Make the ODI format go away!

2013-02-04 07:00
Sport24 columnist Ant Sims (File)
Please can the ghastly one-day format just go away?

South Africa saved face against New Zealand in the last of their three-match ODI in emphatic fashion. That the end of the game was exciting, there’s no denying, but it took a large amount of South Africa’s middle order to make it so and, for the most part, the final one-day felt forced, drab and downright irksome. Out of all the so-called threats T20 cricket poses, perhaps the biggest threat is to ODI cricket and not Tests.

If you looked at the bare skeleton of the match, you’d be forgiven for thinking that the match was exciting. It was, eventually, after South Africa’s rookie middle order conspired to make it so. 

The format was even abandoned on the domestic circuits of some countries for a while with both Australia and South Africa only revering back to the 50-over format after they were spooked by their failings at the 2011 Cricket World Cup. While that might explain some of the struggles the rookie Proteas have had to making the step up to the international stage, it still doesn’t take away from ODI cricket’s struggle to compete with Tests and T20s and that the format is failing to carve out an identity in the cricket world.

Over the last few years, cricket has become better and better. Despite a larger number of doom mongers insisting that Test cricket is dead, buried and on its way to cremation, that old lady has kicked and screamed and showed everybody that she’s still got plenty of oomph left in her legs.

Similarly, T20 cricket has grown exponentially from anther silly thing invented by the English to something which can generate pretty pennies for some domestic franchise across the world and a platform for players who perhaps aren’t quite good enough to make it at Test level to get a big pay day in one of those leagues and get their chance to shine on the international stage. And there is nothing wrong with that, cricket has become a professional sport and players are no longer required to keep two jobs just to make ends meet.

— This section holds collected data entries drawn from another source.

Lemma base_entries s :
  source_ok s -> exists es p, ix_Postings (src_index s) (fst AllPostingsKey) (snd AllPostingsKey) = Ok p /\
    cs_gives (SetOf (newCompactionSeriesSet (src_index s) (src_chunks s) (src_tombstones s) (ix_SortedPostings (src_index s) p))) es /\
    holds_sources (src_lo s) (src_hi s) [s] es.
Proof using PosBound0.
  intros Hs. destruct (source_series s Hs) as (bl & p & r & Hp & _ & Hg & Hinc & Hmem & Hin).
  exists (base_entry (src_chunks s) <$> bl), p. split_and!; [done| |].
  - apply base_gives; [done|]. eapply Forall_impl; [exact Hin|]. apply series_in_readable.
  - assert (Hinc' : increasing ce_lset labels_cmp (base_entry (src_chunks s) <$> bl)).
    { clear - Hinc. induction Hinc as [|b bl _ IH Hb]; [constructor|]. rewrite fmap_cons. constructor; [done|]. by apply Forall_fmap. }
    split; [done| | | | | | |].
    + apply Forall_fmap. eapply Forall_impl; [exact Hin|]. intros b Hb. by apply base_entry_ok.
    + intros ls. cbn. rewrite app_nil_r. unfold samples_at, series_samples.
      destruct (list_find (fun b => b_lset b = ls) (src_series s)) as [[k b]|] eqn:Ef; cbn.
      * apply list_find_Some in Ef as (Hb%list_elem_of_lookup_2 & <- & _). apply Hmem in Hb.
        change (b_lset b) with (ce_lset (base_entry (src_chunks s) b)).
        rewrite (kfind_elem ce_lset labels_cmp) by (done || by apply list_elem_of_fmap_2).
        rewrite Forall_forall in Hin. by apply base_entry_ok, Hin.
      * apply list_find_None in Ef. rewrite (proj2 (kfind_None _ _ _)); [done|].
        intros (e & -> & (b & -> & Hb%Hmem)%list_elem_of_fmap)%list_elem_of_fmap. rewrite Forall_forall in Ef. by apply (Ef b).
    + apply Forall_fmap, Forall_forall. intros b Hb. exists s, b. split_and!; [left|by apply Hmem|done].
    + apply Forall_fmap, Forall_forall. intros b Hb%Hmem. cbn. rewrite length_fmap, Nat.add_0_r.
      etrans; [apply length_filter|]. apply length_part, list_elem_of_fmap_2, list_elem_of_filter. done.
    + intros x y [Hs' _]%Forall_cons. apply Forall_fmap, Forall_forall. intros b Hb%Hmem. rewrite Forall_forall in Hs'. by apply base_chunks_in, Hs'.
    + rewrite length_fmap. unfold series_count. cbn. rewrite Nat.add_0_r. apply submseteq_length, NoDup_submseteq.
      * apply (increasing_NoDup b_lset labels_cmp) in Hinc. by apply NoDup_fmap_1 in Hinc.
      * intros b. by rewrite Hmem.
    + intros T [Hs' _]%Forall_cons. apply Forall_fmap, Forall_forall. intros b Hb%Hmem. rewrite Forall_forall in Hs'.
      destruct (Hs' b Hb) as [Hivs Hch]. split; [done|]. cbn [ce_chunks base_entry].
      apply Forall_fmap, Forall_filter_weaken. eapply Forall_impl; [exact Hch|]. cbn. intros cl ?. unfold load. by destruct (cr_Chunk _ _).
Qed.

Lemma merge_sources lo1 hi1 lo2 hi2 ss1 ss2 es1 es2 :
  MinInt64 < lo1 -> hi1 < lo2 -> hi2 < MaxInt64 -> lo1 <= hi1 -> lo2 <= hi2 ->
  holds_sources lo1 hi1 ss1 es1 -> holds_sources lo2 hi2 ss2 es2 -> holds_sources lo1 hi2 (ss1 ++ ss2) (cmerge es1 es2).
Proof using Type.
  intros Hlo Hsep Hhi Hr1 Hr2 [Hi1 Hok1 Hs1 Hl1 Hc1 Hx1 Hz1 Hu1] [Hi2 Hok2 Hs2 Hl2 Hc2 Hx2 Hz2 Hu2].
  assert (Hinc : increasing ce_lset labels_cmp (cmerge es1 es2)) by by apply (kmerge_increasing _ _ _).
  assert (Hfind : forall ls, entry_of ls (cmerge es1 es2) =
    union_with (fun e f => Some (join_entries e f)) (entry_of ls es1) (entry_of ls es2)).
  { intros ls. by apply (kfind_kmerge ce_lset labels_cmp join_entries). }
  split; [done| | | | | | |].
  - apply Forall_forall. intros e He. pose proof (kfind_elem _ _ _ _ Hinc He) as Hf. rewrite Hfind in Hf.
    destruct (entry_of (ce_lset e) es1) as [e1|] eqn:E1, (entry_of (ce_lset e) es2) as [e2|] eqn:E2; cbn in Hf; try done;
      injection Hf as <-; rewrite Forall_forall in Hok1, Hok2;
      try (apply kfind_Some in E1 as [E1 _]; specialize (Hok1 _ E1)); try (apply kfind_Some in E2 as [E2 _]; specialize (Hok2 _ E2)).
    + by apply (join_entries_ok P lo1 hi1 lo2 hi2).
    + eapply entry_in_weaken; [| |exact Hok1]; lia.
    + eapply entry_in_weaken; [| |exact Hok2]; lia.
  - intros ls. rewrite fmap_app, join_app, <- Hs1, <- Hs2. unfold samples_at. rewrite Hfind.
    destruct (entry_of ls es1) as [e1|] eqn:E1, (entry_of ls es2) as [e2|] eqn:E2; cbn; [|by rewrite app_nil_r|done|done].
    rewrite Forall_forall in Hok1, Hok2. apply kfind_Some in E1 as [E1 _], E2 as [E2 _].
    by apply (join_entries_ok P lo1 hi1 lo2 hi2); auto.
  - apply Forall_forall. intros e He. assert (Hk : ce_lset e ∈ ce_lset <$> cmerge es1 es2) by by apply list_elem_of_fmap_2.
    rewrite Forall_forall in Hl1, Hl2. unfold cmerge in Hk. rewrite (kmerge_keys ce_lset labels_cmp join_entries (fun _ _ => eq_refl)) in Hk.
    destruct Hk as [(e' & -> & (s & b & ? & ? & ?)%Hl1)%list_elem_of_fmap|(e' & -> & (s & b & ? & ? & ?)%Hl2)%list_elem_of_fmap];
      exists s, b; rewrite elem_of_app; auto.
  - apply Forall_forall. intros e He. pose proof (kfind_elem _ _ _ _ Hinc He) as Hf. rewrite Hfind in Hf.
    rewrite Forall_forall in Hc1, Hc2. unfold chunk_count in *. rewrite sum_list_with_app.
    destruct (entry_of (ce_lset e) es1) as [e1|] eqn:E1, (entry_of (ce_lset e) es2) as [e2|] eqn:E2; cbn in Hf; try done;
      injection Hf as <-;
      try (apply kfind_Some in E1 as [E1 L1]; specialize (Hc1 _ E1)); try (apply kfind_Some in E2 as [E2 L2]; specialize (Hc2 _ E2)); [|lia..].
    cbn [ce_chunks ce_lset join_entries] in *. rewrite length_app. rewrite L2 in Hc2. lia.
  - intros x y [Hs1' Hs2']%Forall_app. specialize (Hx1 x y Hs1'). specialize (Hx2 x y Hs2'). rewrite Forall_forall in Hx1, Hx2 |- *.
    intros e He. pose proof (kfind_elem _ _ _ _ Hinc He) as Hf. rewrite Hfind in Hf.
    destruct (entry_of (ce_lset e) es1) as [e1|] eqn:E1, (entry_of (ce_lset e) es2) as [e2|] eqn:E2; cbn in Hf; try done;
      injection Hf as <-; try (apply kfind_Some in E1 as [E1 _]); try (apply kfind_Some in E2 as [E2 _]); auto.
    cbn [ce_chunks join_entries]. apply Forall_app. split; [by apply Hx1|by apply Hx2].
  - unfold series_count in *. rewrite sum_list_with_app. etrans; [apply cmerge_length|]. lia.
  - intros T [Hs1' Hs2']%Forall_app. specialize (Hu1 T Hs1'). specialize (Hu2 T Hs2'). rewrite Forall_forall in Hu1, Hu2 |- *.
    intros e He. pose proof (kfind_elem _ _ _ _ Hinc He) as Hf. rewrite Hfind in Hf.
    destruct (entry_of (ce_lset e) es1) as [e1|] eqn:E1, (entry_of (ce_lset e) es2) as [e2|] eqn:E2; cbn in Hf; try done;
      injection Hf as <-; try (apply kfind_Some in E1 as [E1 _]); try (apply kfind_Some in E2 as [E2 _]); auto.
    destruct (Hu1 _ E1) as [V1 ?], (Hu2 _ E2) as [V2 ?]. split; cbn [ce_ivs ce_chunks join_entries]; [by rewrite V1, V2|by apply Forall_app].
Qed.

T20 cricket is great, because it’s brisk and easily digestible, if you can stomach the pompous arrogance of marketers to infiltrate the game to its core and their desperate attempt to make it as much of a commercial commodity as possible. Test cricket is great because it always has been and always will be the purest format of the game and while some might say that the five day malarkey is hard to get through, it’s not quite. Test cricket is quite like an open, endless buffet to which you can return to pluck supple delicacies from as the day wears on. Two games at the opposite end of the spectrum, yet both are growing in stature.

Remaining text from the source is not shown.